Die Klägerin rügt mit der Revision unrichtige Anwendung des § 4 Nr. 4 LStDV. Sie bringt vor, sie habe bestimmte Bedienstete beauftragt, vorgeschriebene Gaststätten zur Kirchweihzeit aufzusuchen, um dort für sie werbend in Erscheinung zu treten. Als ländliche Sparkasse sei die Kontaktpflege zu Kunden intensiver und andersartiger als bei Sparkassen in Großstädten. Die Bediensteten hätten gegenüber dem Gastwirt stets bekanntgeben müssen, daß sie im Auftrag der Sparkasse kämen, und sie hätten den Auftrag gehabt, im Lokal anwesende Kunden mit zu bewirten. Ob und in welche Gaststätten sie während der Kirchweihzeit evtl. sonst hingegangen wären, sei nicht aufklärbar.

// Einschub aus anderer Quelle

(** The rows of one group, in the order of the table. *)
Definition group_rows (key : Row -> K) (rows : list Row) (k : K) : list Row :=
  filter (fun r => key_eqb (key r) k) rows.

(** [rows.groupby(key)]: the groups by ascending key, each with its rows. *)
Definition groupby (key : Row -> K) (rows : list Row) : list (K * list Row) :=
  map (fun k => (k, group_rows key rows k)) (group_keys (map key rows)).

End GroupBy.

(** ** The aggregator: [ESGCalculator] *)

(** A row of the result of [calculate_scope1_emissions]; [reset_index] makes
    the date a column. *)
Record Scope1Row : Type := mkScope1Row {
  s1_date : Z;
  s1_generation_mw : Q;
  s1_fuel_consumed_tonnes : Q;
  s1_emissions_co2_tonnes : Q
}.

(** A row of the result of [calculate_water_intensity]. *)
Record WaterRow : Type := mkWaterRow {
  w_date : Z;
  w_asset_name : string;
  w_generation_mw : Q;
  w_water_withdrawal_cum : Q;
  water_intensity : fval
}.

(** The one row of the result of [generate_brsr_report]. *)
Record BRSR : Type := mkBRSR {
  Reporting_Period : string;
  Scope1_Emissions_Total_tCO2e : Q;
  Energy_Generation_Total_MWh : Q;
  Emission_Intensity_kgCO2_per_MWh : fval;
  Water_withdrawal_Total_m3 : Q;
  Water_Intensity_m3_per_MWh : fval;
  Renewable_Energy_Percentage : Q;
  Data_Quality_Score : Q
}.

(** The truth value of a string in [if asset_name:]. *)
Definition truthy (s : string) : bool :=
  match s with EmptyString => false | _ => true end.

Definition is_thermal (r : Reading) : bool := String.eqb (asset_type r) "thermal".

(** [df[df['asset_name'] == asset_name]] when the argument is given and not
    empty, [df] otherwise. *)
Definition select_asset (df : ReadingTable) (name : option string) : ReadingTable :=
  match name with
  | Some n =>
      if truthy n then filter (fun r => String.eqb (asset_name r) n) df else df
  | None => df
  end.

(** [thermal_df] of [calculate_scope1_emissions] *)
Definition thermal_rows (df : ReadingTable) (name : option string) : ReadingTable :=
  filter is_thermal (select_asset df name).

Definition reading_date (r : Reading) : Z := date (timestamp r).

(** [calculate_scope1_emissions(asset_name=None)] *)
Definition calculate_scope1_emissions (operational_data : ReadingTable)
  (name : option string) : list Scope1Row :=
  let thermal_df := thermal_rows operational_data name in
  map (fun g : Z * list Reading =>
         {| s1_date := fst g;
            s1_generation_mw := Qsum (map generation_mw (snd g));
            s1_fuel_consumed_tonnes := Qsum (map fuel_consumed_tonnes (snd g));
            s1_emissions_co2_tonnes := Qsum (map emissions_co2_tonnes (snd g)) |})
      (groupby reading_date thermal_df).

Definition date_asset (r : Reading) : Z * string := (reading_date r, asset_name r).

Daß die Rechnungen der Gaststätten oftmals einen höheren Betrag als 15 DM ausgewiesen hätten, sei kein Indiz dafür, daß ihre Bediensteten die Besuche aus Privatinteresse gemacht hätten. Denn es sei unüblich und unzweckmäßig, einem Gastwirt zu sagen, man dürfe nur eine Zeche bis zu 15 DM für die Sparkasse machen. Teilweise habe die Zeche weniger als 15 DM betragen. Dann wäre den Bediensteten nur der geringere Betrag vergütet worden. Ob sie durch dieses Dienstgeschäft bereichert worden seien, sei zweifelhaft. Kürze man den Erstattungsbetrag von 15 DM für zwei Personen entsprechend dem Urteil des FG um einen Abschlag von 20 v. H., dann verblieben nur 12 DM für den Besuch einer Gaststätte. Da sie, die Klägerin, ein eigenes Interesse daran gehabt habe, daß ihre Bediensteten die Besuche durchführten, lägen Dienstgänge vor. Jeder Bedienstete müsse, wenn er auch dienstrechtlich nicht dazu gezwungen werden könne, daran teilnehmen, wenn er Interesse an seinem beruflichen Fortkommen habe. Durch die tatsächliche Übernahme dieser Dienstaufgabe sei sie zu einer Dienstobliegenheit geworden. Werbemaßnahmen der Sparkasse seien ausschließlich betrieblich veranlaßt. Die Art der Werbemittel bzw. Werbemaßnahmen müsse ihr überlassen bleiben. Sie habe auf Grund langjähriger Erfahrung die Überzeugung gewonnen, daß die von ihr durchgeführten Aktionen der Gaststättenbesuche einen erheblichen Geschäftserfolg erbracht hätten. Dieser Vorgang könne teilweise mit dem sogenannten Kundschaftstrinken i. S. des Urteils des BFH vom 11. Dezember 1963 VI 340/62 U (BFHE 78, 246, BStBl III 1964, 98) verglichen werden.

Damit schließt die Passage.